日本の統治構造

日本の統治構造―官僚内閣制から議院内閣制へ (中公新書)

日本の統治構造―官僚内閣制から議院内閣制へ (中公新書)

臨床看護2009年4月号 ほんのひととき 掲載
“政治や政府に対する批判はつきない。政治家は信用できない、見識のある政治家がいなくなった。官僚は嫌いだ。そうした批判を目にしない日はない。
日本では一般に、大統領制では大胆な権力行使が出来るが、議院内閣制では抑制的な権力行使しかできないと思われている。しかし欧米での認識は逆である”
(本書 はじめより)
2009年1月にアメリカ合衆国オバマ大統領就任式が首都ワシントンからLIVEで放送されました。翌日の新聞には、就任演説全文が英文と和文で掲載されました。さらにはCD付きの演説集が緊急出版されてベストセラーにもなりました。
心地よい言葉と、自信にあふれる表情、声、そして的確な現状把握と将来展望に魅惑された方がみなさんのなかにも多いと思います。私もその一人です。
氷点下の厳寒にも関わらず、ワシントンDC・リンカーン記念堂と議会堂のあいだのモールを埋め尽くした100万人もの聴衆の表情は、希望に満ちていました。
大統領宣誓のときにオバマ大統領が片手を置いた聖書は、リンカーン大統領由来の本でした。それを見ながら以前、この欄でも紹介した『リンカーンの三分間』(ゲリー・ウィルズ著)の一節を思い出しました。1993年にピュリツアー賞を受賞した作品で、副題は「ゲティスバーク演説の謎」です。アメリカ合衆国南北戦争の激戦地であり、北軍が南軍を打ち負かして決定的な勝利を得たゆかりの地、ゲティスバーク(ペンシルバニア州)でのリンカーン大統領について書かれた本でした。
リンカーンは世界を変えた。そして知的革命をも生み出した。これはほかのどんな言葉でもなしえなかったことであろう。
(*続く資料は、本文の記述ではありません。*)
(** ** [get_dashboard_summary] as a whole *)

(** When the endpoint answers, its fields are the values computed from the
    snapshot. *)
Lemma summary_fields (data : Data) (s : Summary) :
  get_dashboard_summary data = Ok s ->
  s_total_products_in_stock s = total_products_in_stock (values (products data))
  /\ s_low_stock_items s = low_stock_items (values (products data))
  /\ s_out_of_stock_items s = out_of_stock_items (values (products data))
  /\ s_pending_receipts s = pending_receipts (values (documents data))
  /\ s_pending_deliveries s = pending_deliveries (values (documents data))
  /\ s_transfers_scheduled s = transfers_scheduled (values (documents data))
  /\ s_adjustments_pending s = adjustments_pending (values (documents data))
  /\ location_chart_data (locations data) (values (products data))
     = Ok (s_location_chart_data s)
  /\ category_chart_data (values (products data)) = Ok (s_category_chart_data s).
Proof.
  unfold get_dashboard_summary.
  destruct (location_chart_data _ _) as [lc|e]; simpl; [|discriminate].
  destruct (category_chart_data _) as [cc|e]; simpl; [|discriminate].
  intros [= <-]. simpl. repeat split.
Qed.


Lemma sum_stock_all_zero (ps : list Product) :
  (forall p, In p ps -> stock_level p = 0) -> sum_stock ps = 0.
Proof.
  induction ps as [|p ps IH]; intros H; simpl; [reflexivity|].
  rewrite (H p), IH; [reflexivity | | now left].
  intros q Hq. apply H. now right.
Qed.

(** Products that are all out of stock make the endpoint raise, once the
    location chart has been built. *)
Lemma summary_all_out_of_stock (data : Data) :
  locations_cover data ->
  values (products data) <> [] ->
  (forall p, In p (values (products data)) -> stock_level p = 0) ->
  get_dashboard_summary data = Raise ZeroDivisionError.
Proof.
  intros Hcover Hne Hzero. unfold get_dashboard_summary.
  destruct (location_chart_data_defined (locations data) (values (products data)))
    as [lc Hlc]; [exact Hcover|].
  rewrite Hlc. simpl. rewrite category_chart_data_raises; auto.
  rewrite total_products_in_stock_sum. now apply sum_stock_all_zero.
Qed.

(** The endpoint answers only when the locations cover the products. *)
Lemma summary_needs_locations (data : Data) (s : Summary) :
  get_dashboard_summary data = Ok s -> locations_cover data.
Proof.
  intros Hs p Hp Hmiss.
  destruct (location_chart_data_raises _ _ _ Hp Hmiss) as (q & _ & _ & Hr).
  unfold get_dashboard_summary in Hs. rewrite Hr in Hs. discriminate.
Qed.

(** ** Counting *)

Lemma filter_length_insert {A : Type} (f : A -> bool) (x : A) (before after : list A) :
  List.length (filter f (before ++ x :: after))
  = ((if f x then 1 else 0) + List.length (filter f (before ++ after)))%nat.
Proof.
  rewrite !filter_app, !length_app. simpl.
  destruct (f x); simpl; lia.
Qed.

Lemma counted_in_iff (f : Product -> bool) (p : Product) :
  counted_in (fun ps => List.length (filter f ps)) p <-> f p = true.
Proof.
  unfold counted_in. split.
  - intros H. specialize (H [] []). simpl in H.
    destruct (f p); [reflexivity | discriminate].
  - intros Hf before after. rewrite filter_length_insert, Hf. reflexivity.
Qed.

Lemma not_counted_in_iff (f : Product -> bool) (p : Product) :
  not_counted_in (fun ps => List.length (filter f ps)) p <-> f p = false.
Proof.
  unfold not_counted_in. split.
  - intros H. specialize (H [] []). simpl in H.
    destruct (f p); [discriminate | reflexivity].
  - intros Hf before after. rewrite filter_length_insert, Hf. reflexivity.
Qed.

Lemma is_low_stock_iff (p : Product) :
  is_low_stock p = true <-> 1 <= stock_level p <= 20.
Proof.
  unfold is_low_stock, LOW_STOCK_THRESHOLD.
  rewrite andb_true_iff, Z.gtb_lt, Z.leb_le. lia.
Qed.

Lemma is_out_of_stock_iff (p : Product) :
  is_out_of_stock p = true <-> stock_level p = 0.
Proof. unfold is_out_of_stock. apply Z.eqb_eq. Qed.

Lemma in_strings_iff (x : string) (l : list string) :
  in_strings x l = true <-> In x l.
Proof.
  unfold in_strings. rewrite existsb_exists. split.
  - intros (y & Hy & Heq). apply String.eqb_eq in Heq. now subst.
  - intros H. exists x. split; [exact H | apply String.eqb_refl].
Qed.

Lemma counts_filter (P : Document -> Prop) (f : Document -> bool) (docs : list Document) :
  (forall d, f d = true <-> P d) ->
  counts P docs (List.length (filter f docs)).
Proof.
  intros Hf. induction docs as [|d docs IH]; simpl; [constructor|].
  destruct (f d) eqn:Hd; simpl.
  - apply counts_in; [now apply Hf | exact IH].
  - apply counts_out; [|exact IH]. intros HP. apply Hf in HP. congruence.
Qed.

Lemma counts_functional (P : Document -> Prop) (docs : list Document) (n m : nat) :
  counts P docs n -> counts P docs m -> n = m.
Proof.
  intros Hn. revert m. induction Hn; intros m Hm; inversion Hm; subst;
    try reflexivity; try contradiction; auto.
Qed.

Lemma typed_with_status_iff (ty : string) (sts : list string) (d : Document) :
  String.eqb (type d) ty && in_strings (status d) sts = true
  <-> typed_with_status ty sts d.
Proof.
  unfold typed_with_status.
  rewrite andb_true_iff, String.eqb_eq, in_strings_iff. reflexivity.
Qed.

(** ** Membership in a JSON list *)

Lemma str_eq_json_iff (s : string) (j : json) :
  str_eq_json s j = true <-> j = JStr s.
Proof.
  destruct j; simpl; try (split; [discriminate | congruence]).
  rewrite String.eqb_eq. split; congruence.
Qed.

Lemma opt_str_eq_json_iff (o : option string) (j : json) :
  opt_str_eq_json o j = true <-> j = json_of_field o.
Proof.
  destruct o as [s|], j; simpl;
    try (split; [discriminate | congruence]); try tauto.
  rewrite String.eqb_eq. split; congruence.
Qed.

Lemma str_in_iff (s : string) (l : list json) :
  str_in s (JList l) = true <-> In (JStr s) l.
Proof.
  simpl. rewrite existsb_exists. split.
  - intros (j & Hj & Heq). apply str_eq_json_iff in Heq. now subst.
  - intros H. exists (JStr s). split; [exact H | now apply str_eq_json_iff].
Qed.

Lemma opt_str_in_iff (o : option string) (l : list json) :
  opt_str_in o (JList l) = true <-> In (json_of_field o) l.
Proof.
  simpl. rewrite existsb_exists. split.
  - intros (j & Hj & Heq). apply opt_str_eq_json_iff in Heq. now subst.
  - intros H. exists (json_of_field o). split;
      [exact H | now apply opt_str_eq_json_iff].
Qed.

(** The guard of a filter holds exactly on a non-empty list. *)
Lemma filter_active_iff (v : json) :
  filter_active v = true <-> exists l, v = JList l /\ l <> [].
Proof.
  unfold filter_active. split.
  - destruct v as [| | | |l|]; simpl; rewrite ?andb_false_r; try discriminate.
    destruct l; [discriminate|]. intros _. eexists. split; [reflexivity|].
    discriminate.
  - intros (l & -> & Hl). destruct l; [contradiction | reflexivity].
Qed.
この奇跡を起こしたのが、彼の言葉であった。ゲティスバークの聴衆を前にして、リンカーンはわずかの間に、いまだに解けぬ魔法をかけた・・・流血と傷跡の中から新しい国家を呼び覚ましたのである”(『リンカーンの三分間』より)
この三分間の演説は、英文でわずか272語ですが、そのなかには「人民の、人民による、人民のための政治」という民主主義の理想を高らかに表現したキーワードを含むことで遍く知られています。
そのリンカーン再現のような、オバマ演説集には政治家の持つ「言葉の力」を感じました。
つい、「それにしてもわが国では・・・」とため息が出てきてしまいますが、ないものねだりをしていても展望は開けてこないのでしょう。
そんなため息の中で読んだ本が、本書『日本の統治構造』です。著者の飯尾さんは政策研究大学院教授で、本書は読売・吉野作造賞サントリー学芸賞を受賞しています。毎日、見聞きするテレビ新聞のマスコミ論調とはちがった視点からみた斬新さに引き込まれて、一気に読んでしまいました。
“独特の官僚内閣制のもと、政治家が大胆な指導力を発揮できず、大統領制の導入さえ主張されてきた戦後日本政治。しかし1990年代以降の一連の改革は、首相に対してアメリカ大統領以上の権能を与えるなど、日本国憲法が意図した議院内閣制に変えた。
その際、あるべき政策については、とりあえず脇に置く。そのうえで、望ましい政策を実現するためには、どのような政府構造を採るべきかを考える。いわば政府の能力を問題にするのである”(本書 はじめより)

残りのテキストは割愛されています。